- GOAL OF THE EXERCISE:
Among the records that follow, how many lines contain the word "CredObject"? Give the number and no other words.

- SOURCE RECORDS:
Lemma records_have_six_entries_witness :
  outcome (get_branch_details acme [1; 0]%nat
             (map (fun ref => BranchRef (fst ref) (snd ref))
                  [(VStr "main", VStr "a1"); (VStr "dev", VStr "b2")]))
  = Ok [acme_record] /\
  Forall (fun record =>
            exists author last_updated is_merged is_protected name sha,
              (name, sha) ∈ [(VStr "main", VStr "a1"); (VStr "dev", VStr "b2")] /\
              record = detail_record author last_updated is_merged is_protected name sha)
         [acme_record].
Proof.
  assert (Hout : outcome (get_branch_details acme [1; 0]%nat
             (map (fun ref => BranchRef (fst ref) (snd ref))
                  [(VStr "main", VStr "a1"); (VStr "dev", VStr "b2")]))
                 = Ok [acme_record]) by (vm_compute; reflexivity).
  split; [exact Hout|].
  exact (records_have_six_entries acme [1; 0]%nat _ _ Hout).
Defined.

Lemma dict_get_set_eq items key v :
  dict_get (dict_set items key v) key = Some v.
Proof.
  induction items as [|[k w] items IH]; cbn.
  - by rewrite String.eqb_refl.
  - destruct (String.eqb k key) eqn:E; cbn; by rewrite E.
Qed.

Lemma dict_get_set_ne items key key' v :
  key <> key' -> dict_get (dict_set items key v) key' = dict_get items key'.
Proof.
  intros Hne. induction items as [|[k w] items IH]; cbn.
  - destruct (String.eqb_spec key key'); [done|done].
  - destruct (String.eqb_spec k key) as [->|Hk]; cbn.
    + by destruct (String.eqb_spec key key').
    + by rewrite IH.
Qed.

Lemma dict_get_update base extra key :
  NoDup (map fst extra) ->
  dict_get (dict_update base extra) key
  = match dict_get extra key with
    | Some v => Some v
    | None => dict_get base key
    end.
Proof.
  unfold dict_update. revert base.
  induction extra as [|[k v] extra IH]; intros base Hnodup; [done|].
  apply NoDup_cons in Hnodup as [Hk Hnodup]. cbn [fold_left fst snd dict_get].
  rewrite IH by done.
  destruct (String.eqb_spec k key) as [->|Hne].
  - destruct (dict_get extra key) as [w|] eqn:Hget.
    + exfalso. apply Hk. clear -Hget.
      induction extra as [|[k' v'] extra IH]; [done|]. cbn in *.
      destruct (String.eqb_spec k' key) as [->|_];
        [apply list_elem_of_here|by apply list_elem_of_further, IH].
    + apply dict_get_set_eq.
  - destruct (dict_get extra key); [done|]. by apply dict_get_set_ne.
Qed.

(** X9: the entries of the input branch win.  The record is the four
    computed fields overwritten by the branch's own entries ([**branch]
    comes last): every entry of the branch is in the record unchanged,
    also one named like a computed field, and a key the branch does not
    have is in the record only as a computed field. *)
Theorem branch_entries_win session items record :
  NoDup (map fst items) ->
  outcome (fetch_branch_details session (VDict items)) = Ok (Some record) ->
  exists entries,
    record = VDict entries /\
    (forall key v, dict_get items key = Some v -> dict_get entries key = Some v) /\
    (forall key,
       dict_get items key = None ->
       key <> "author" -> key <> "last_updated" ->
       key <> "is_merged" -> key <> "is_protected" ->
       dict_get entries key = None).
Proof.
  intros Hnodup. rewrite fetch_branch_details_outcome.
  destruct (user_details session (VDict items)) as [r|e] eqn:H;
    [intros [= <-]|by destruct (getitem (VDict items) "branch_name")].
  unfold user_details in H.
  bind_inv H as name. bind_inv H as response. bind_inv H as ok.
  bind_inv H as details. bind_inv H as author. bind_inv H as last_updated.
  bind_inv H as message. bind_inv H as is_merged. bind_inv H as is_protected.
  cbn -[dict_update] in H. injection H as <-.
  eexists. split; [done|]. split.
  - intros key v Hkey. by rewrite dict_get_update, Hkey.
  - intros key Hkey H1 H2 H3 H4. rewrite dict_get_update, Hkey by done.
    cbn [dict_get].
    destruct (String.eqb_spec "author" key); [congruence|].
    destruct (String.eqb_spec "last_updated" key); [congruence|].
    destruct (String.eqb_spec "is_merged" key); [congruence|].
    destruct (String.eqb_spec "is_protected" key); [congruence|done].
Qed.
==
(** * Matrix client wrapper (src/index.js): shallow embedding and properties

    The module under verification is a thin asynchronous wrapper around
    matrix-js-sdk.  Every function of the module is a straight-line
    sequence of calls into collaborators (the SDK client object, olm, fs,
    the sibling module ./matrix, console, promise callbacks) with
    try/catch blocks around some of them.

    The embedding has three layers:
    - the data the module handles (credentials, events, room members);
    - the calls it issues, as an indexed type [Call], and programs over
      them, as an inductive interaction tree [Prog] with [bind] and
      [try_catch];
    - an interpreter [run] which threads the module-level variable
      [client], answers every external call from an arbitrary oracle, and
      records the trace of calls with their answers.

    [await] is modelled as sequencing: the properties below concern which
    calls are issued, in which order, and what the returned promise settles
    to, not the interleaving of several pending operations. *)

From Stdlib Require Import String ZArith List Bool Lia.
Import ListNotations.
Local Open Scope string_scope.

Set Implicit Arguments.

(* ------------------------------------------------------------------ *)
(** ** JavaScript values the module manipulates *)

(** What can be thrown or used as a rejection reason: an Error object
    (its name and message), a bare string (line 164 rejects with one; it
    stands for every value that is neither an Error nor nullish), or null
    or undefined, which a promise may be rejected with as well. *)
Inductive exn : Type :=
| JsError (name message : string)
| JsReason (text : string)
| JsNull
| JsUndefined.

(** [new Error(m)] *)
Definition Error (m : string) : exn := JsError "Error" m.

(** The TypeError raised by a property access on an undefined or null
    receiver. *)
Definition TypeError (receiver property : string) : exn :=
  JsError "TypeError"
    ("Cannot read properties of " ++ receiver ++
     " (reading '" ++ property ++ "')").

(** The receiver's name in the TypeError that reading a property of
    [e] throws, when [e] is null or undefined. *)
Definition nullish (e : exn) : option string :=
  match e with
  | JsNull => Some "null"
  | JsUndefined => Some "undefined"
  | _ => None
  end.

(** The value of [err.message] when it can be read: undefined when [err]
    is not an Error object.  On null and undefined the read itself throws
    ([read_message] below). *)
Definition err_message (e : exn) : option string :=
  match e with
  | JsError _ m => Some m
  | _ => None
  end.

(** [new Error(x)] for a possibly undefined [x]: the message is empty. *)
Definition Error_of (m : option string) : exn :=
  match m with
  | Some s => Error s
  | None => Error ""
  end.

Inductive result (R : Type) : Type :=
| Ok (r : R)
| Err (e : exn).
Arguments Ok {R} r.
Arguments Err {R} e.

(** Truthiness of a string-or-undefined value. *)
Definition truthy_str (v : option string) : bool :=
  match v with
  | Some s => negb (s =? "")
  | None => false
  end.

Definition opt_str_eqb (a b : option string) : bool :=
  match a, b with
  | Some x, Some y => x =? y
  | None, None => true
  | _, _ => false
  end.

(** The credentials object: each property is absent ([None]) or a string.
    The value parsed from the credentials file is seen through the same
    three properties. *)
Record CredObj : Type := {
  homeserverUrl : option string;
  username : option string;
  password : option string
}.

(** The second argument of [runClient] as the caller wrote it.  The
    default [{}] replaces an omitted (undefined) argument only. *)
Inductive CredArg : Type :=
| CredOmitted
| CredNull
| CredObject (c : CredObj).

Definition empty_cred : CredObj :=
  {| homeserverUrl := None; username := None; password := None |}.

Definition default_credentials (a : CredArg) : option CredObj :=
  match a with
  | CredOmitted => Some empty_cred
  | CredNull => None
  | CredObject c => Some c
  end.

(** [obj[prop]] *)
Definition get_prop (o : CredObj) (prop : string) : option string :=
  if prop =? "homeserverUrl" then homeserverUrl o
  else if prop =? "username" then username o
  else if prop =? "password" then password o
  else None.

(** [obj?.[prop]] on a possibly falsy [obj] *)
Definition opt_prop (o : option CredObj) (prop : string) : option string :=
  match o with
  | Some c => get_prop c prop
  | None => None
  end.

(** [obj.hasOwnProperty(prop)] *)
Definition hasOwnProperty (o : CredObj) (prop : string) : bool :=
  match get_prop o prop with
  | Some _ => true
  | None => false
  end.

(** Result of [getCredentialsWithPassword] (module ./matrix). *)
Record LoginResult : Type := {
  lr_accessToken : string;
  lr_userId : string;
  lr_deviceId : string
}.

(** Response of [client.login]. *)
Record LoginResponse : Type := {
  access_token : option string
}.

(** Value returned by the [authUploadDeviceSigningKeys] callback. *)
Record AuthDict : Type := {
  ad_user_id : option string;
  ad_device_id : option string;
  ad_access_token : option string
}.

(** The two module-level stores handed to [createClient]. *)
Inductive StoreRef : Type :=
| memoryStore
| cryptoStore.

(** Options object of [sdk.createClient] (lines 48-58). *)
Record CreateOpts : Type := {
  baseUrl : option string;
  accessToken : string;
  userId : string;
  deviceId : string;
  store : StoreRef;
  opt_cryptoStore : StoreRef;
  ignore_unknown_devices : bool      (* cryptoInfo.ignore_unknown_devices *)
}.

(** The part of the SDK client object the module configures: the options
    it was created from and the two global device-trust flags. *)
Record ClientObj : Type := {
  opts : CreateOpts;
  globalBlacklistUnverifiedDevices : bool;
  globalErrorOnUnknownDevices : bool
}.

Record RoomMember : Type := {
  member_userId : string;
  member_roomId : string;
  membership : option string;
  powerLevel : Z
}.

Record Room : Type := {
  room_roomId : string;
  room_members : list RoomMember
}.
--
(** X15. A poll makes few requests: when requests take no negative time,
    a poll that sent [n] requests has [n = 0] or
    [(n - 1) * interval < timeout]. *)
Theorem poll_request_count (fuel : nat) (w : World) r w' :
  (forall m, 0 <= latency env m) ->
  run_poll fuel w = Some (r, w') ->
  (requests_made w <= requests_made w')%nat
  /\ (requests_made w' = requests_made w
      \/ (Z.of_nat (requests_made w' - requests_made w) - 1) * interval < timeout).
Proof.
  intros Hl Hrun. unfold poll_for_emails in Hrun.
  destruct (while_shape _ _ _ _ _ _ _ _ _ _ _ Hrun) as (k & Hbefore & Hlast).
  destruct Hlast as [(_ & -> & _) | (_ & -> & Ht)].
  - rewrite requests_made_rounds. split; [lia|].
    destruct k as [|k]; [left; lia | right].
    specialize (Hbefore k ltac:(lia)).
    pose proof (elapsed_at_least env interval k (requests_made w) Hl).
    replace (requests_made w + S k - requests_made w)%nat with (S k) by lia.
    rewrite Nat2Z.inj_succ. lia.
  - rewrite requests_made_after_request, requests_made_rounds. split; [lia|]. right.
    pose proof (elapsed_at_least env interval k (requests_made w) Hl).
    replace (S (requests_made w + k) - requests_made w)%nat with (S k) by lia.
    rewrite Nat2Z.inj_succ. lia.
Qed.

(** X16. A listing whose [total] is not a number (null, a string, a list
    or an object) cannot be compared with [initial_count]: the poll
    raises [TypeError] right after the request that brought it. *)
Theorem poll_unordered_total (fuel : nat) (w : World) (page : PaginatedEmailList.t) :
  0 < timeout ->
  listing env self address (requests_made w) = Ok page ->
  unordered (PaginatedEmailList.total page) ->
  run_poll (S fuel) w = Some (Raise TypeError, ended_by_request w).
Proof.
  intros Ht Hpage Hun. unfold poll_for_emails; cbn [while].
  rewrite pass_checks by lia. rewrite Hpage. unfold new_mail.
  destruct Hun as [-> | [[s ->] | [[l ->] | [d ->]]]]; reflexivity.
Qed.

- THE ANSWER:
2